WHAT YOU HAVE TO DO: Repeat the records. Keep every word and mark exactly as it is.

Stored items:
▼

Lemma flat_map_sentences_render (groups : list (list str)) :
  Forall good_group groups ->
  flat_map sentences_of (map render groups) = List.concat groups.
Proof.
  induction 1 as [|g groups Hg _ IH]; [reflexivity|].
  simpl. rewrite (sentences_of_render g Hg), IH. reflexivity.
Qed.

(** C3. A text no longer than [max_chars] comes back as the single chunk
    [text], character for character. *)
Theorem segmenter_identity (text : str) (max_chars : Z) :
  (len text <= max_chars)%Z -> chunk_text text max_chars = [text].
Proof.
  intros H. unfold chunk_text. apply Z.leb_le in H. rewrite H. reflexivity.
Qed.

Lemma segmenter_identity_witness :
  (len (lit "Hello world! How are you?") <= 200)%Z
  /\ chunk_text (lit "Hello world! How are you?") 200
     = [lit "Hello world! How are you?"].
Proof.
  split; [vm_compute; discriminate|].
  apply (segmenter_identity (lit "Hello world! How are you?") 200).
  vm_compute. discriminate.
Defined.

(** C2, as stated, fails: with a bound of 3 the text "a.bcd" gives the
    chunks "a." and "bcd."; the second has 4 characters although no
    sentence of the text has more than 3. *)
Lemma segmenter_bound_counterexample :
  chunk_text (lit "a.bcd") 3 = [lit "a."; lit "bcd."]
  /\ sentences_of (lit "a.bcd") = [lit "a"; lit "bcd"]
  /\ ~ (forall c, In c (chunk_text (lit "a.bcd") 3) ->
          (len c <= 3)%Z
          \/ exists s, In s (sentences_of (lit "a.bcd")) /\ (3 < len s)%Z).
Proof.
  split; [reflexivity|]. split; [reflexivity|].
  intros H. destruct (H (lit "bcd.")) as [Hlen | [s [Hin Hs]]].
  - right. left. reflexivity.
  - vm_compute in Hlen. apply Hlen. reflexivity.
  - destruct Hin as [<- | [<- | []]]; vm_compute in Hs; discriminate.
Qed.

(** C2, amended. Every chunk has at most [max_chars] characters, except
    a chunk made of one sentence [s], which is [s] followed by a full stop
    and so is longer than the bound as soon as [len s >= max_chars], and
    except the whole text returned when it has no sentence at all. *)
Theorem segmenter_bound (text : str) (max_chars : Z) (c : str) :
  In c (chunk_text text max_chars) ->
  (len c <= max_chars)%Z
  \/ (exists s, In s (sentences_of text) /\ c = s ++ lit "."
                /\ (max_chars <= len s)%Z)
  \/ (sentences_of text = [] /\ c = text).
Proof.
  intros Hin.
  destruct (Z_le_gt_dec (len text) max_chars) as [Hshort | Hlong].
  - rewrite (segmenter_identity text max_chars Hshort) in Hin.
    destruct Hin as [<- | []]. left. exact Hshort.
  - destruct (chunk_text_groups text max_chars) as [groups (Hg & Hf & Hcat & E)];
      [lia|].
    rewrite E in Hin. destruct (truthy groups) eqn:T.
    2:{ apply truthy_false in T. subst groups.
        destruct Hin as [<- | []]. right. right.
        split; [symmetry; exact Hcat | reflexivity]. }
    + apply in_map_iff in Hin. destruct Hin as [g [<- Hgin]].
      pose proof (proj1 (Forall_forall _ _) Hg g Hgin) as [Hne Hcl].
      pose proof (proj1 (Forall_forall _ _) Hf g Hgin) as [Hfit | Hone].
      * left. rewrite (len_render g Hne). lia.
      * destruct g as [|s [|s2 g]]; [congruence | | simpl in Hone; lia].
        change (render [s]) with (s ++ lit ".").
        destruct (Z_le_gt_dec (len (s ++ lit ".")) max_chars) as [Hs | Hs];
          [left; exact Hs|].
        right. left. exists s. repeat split.
        -- rewrite <- Hcat. apply in_concat. exists [s]. split; [exact Hgin|].
           left. reflexivity.
        -- rewrite len_app in Hs. change (len (lit ".")) with 1%Z in Hs. lia.
Qed.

▲

RESPONSE:
Lemma flat_map_sentences_render (groups : list (list str)) :
  Forall good_group groups ->
  flat_map sentences_of (map render groups) = List.concat groups.
Proof.
  induction 1 as [|g groups Hg _ IH]; [reflexivity|].
  simpl. rewrite (sentences_of_render g Hg), IH. reflexivity.
Qed.

(** C3. A text no longer than [max_chars] comes back as the single chunk
    [text], character for character. *)
Theorem segmenter_identity (text : str) (max_chars : Z) :
  (len text <= max_chars)%Z -> chunk_text text max_chars = [text].
Proof.
  intros H. unfold chunk_text. apply Z.leb_le in H. rewrite H. reflexivity.
Qed.

Lemma segmenter_identity_witness :
  (len (lit "Hello world! How are you?") <= 200)%Z
  /\ chunk_text (lit "Hello world! How are you?") 200
     = [lit "Hello world! How are you?"].
Proof.
  split; [vm_compute; discriminate|].
  apply (segmenter_identity (lit "Hello world! How are you?") 200).
  vm_compute. discriminate.
Defined.

(** C2, as stated, fails: with a bound of 3 the text "a.bcd" gives the
    chunks "a." and "bcd."; the second has 4 characters although no
    sentence of the text has more than 3. *)
Lemma segmenter_bound_counterexample :
  chunk_text (lit "a.bcd") 3 = [lit "a."; lit "bcd."]
  /\ sentences_of (lit "a.bcd") = [lit "a"; lit "bcd"]
  /\ ~ (forall c, In c (chunk_text (lit "a.bcd") 3) ->
          (len c <= 3)%Z
          \/ exists s, In s (sentences_of (lit "a.bcd")) /\ (3 < len s)%Z).
Proof.
  split; [reflexivity|]. split; [reflexivity|].
  intros H. destruct (H (lit "bcd.")) as [Hlen | [s [Hin Hs]]].
  - right. left. reflexivity.
  - vm_compute in Hlen. apply Hlen. reflexivity.
  - destruct Hin as [<- | [<- | []]]; vm_compute in Hs; discriminate.
Qed.

(** C2, amended. Every chunk has at most [max_chars] characters, except
    a chunk made of one sentence [s], which is [s] followed by a full stop
    and so is longer than the bound as soon as [len s >= max_chars], and
    except the whole text returned when it has no sentence at all. *)
Theorem segmenter_bound (text : str) (max_chars : Z) (c : str) :
  In c (chunk_text text max_chars) ->
  (len c <= max_chars)%Z
  \/ (exists s, In s (sentences_of text) /\ c = s ++ lit "."
                /\ (max_chars <= len s)%Z)
  \/ (sentences_of text = [] /\ c = text).
Proof.
  intros Hin.
  destruct (Z_le_gt_dec (len text) max_chars) as [Hshort | Hlong].
  - rewrite (segmenter_identity text max_chars Hshort) in Hin.
    destruct Hin as [<- | []]. left. exact Hshort.
  - destruct (chunk_text_groups text max_chars) as [groups (Hg & Hf & Hcat & E)];
      [lia|].
    rewrite E in Hin. destruct (truthy groups) eqn:T.
    2:{ apply truthy_false in T. subst groups.
        destruct Hin as [<- | []]. right. right.
        split; [symmetry; exact Hcat | reflexivity]. }
    + apply in_map_iff in Hin. destruct Hin as [g [<- Hgin]].
      pose proof (proj1 (Forall_forall _ _) Hg g Hgin) as [Hne Hcl].
      pose proof (proj1 (Forall_forall _ _) Hf g Hgin) as [Hfit | Hone].
      * left. rewrite (len_render g Hne). lia.
      * destruct g as [|s [|s2 g]]; [congruence | | simpl in Hone; lia].
        change (render [s]) with (s ++ lit ".").
        destruct (Z_le_gt_dec (len (s ++ lit ".")) max_chars) as [Hs | Hs];
          [left; exact Hs|].
        right. left. exists s. repeat split.
        -- rewrite <- Hcat. apply in_concat. exists [s]. split; [exact Hgin|].
           left. reflexivity.
        -- rewrite len_app in Hs. change (len (lit ".")) with 1%Z in Hs. lia.
Qed.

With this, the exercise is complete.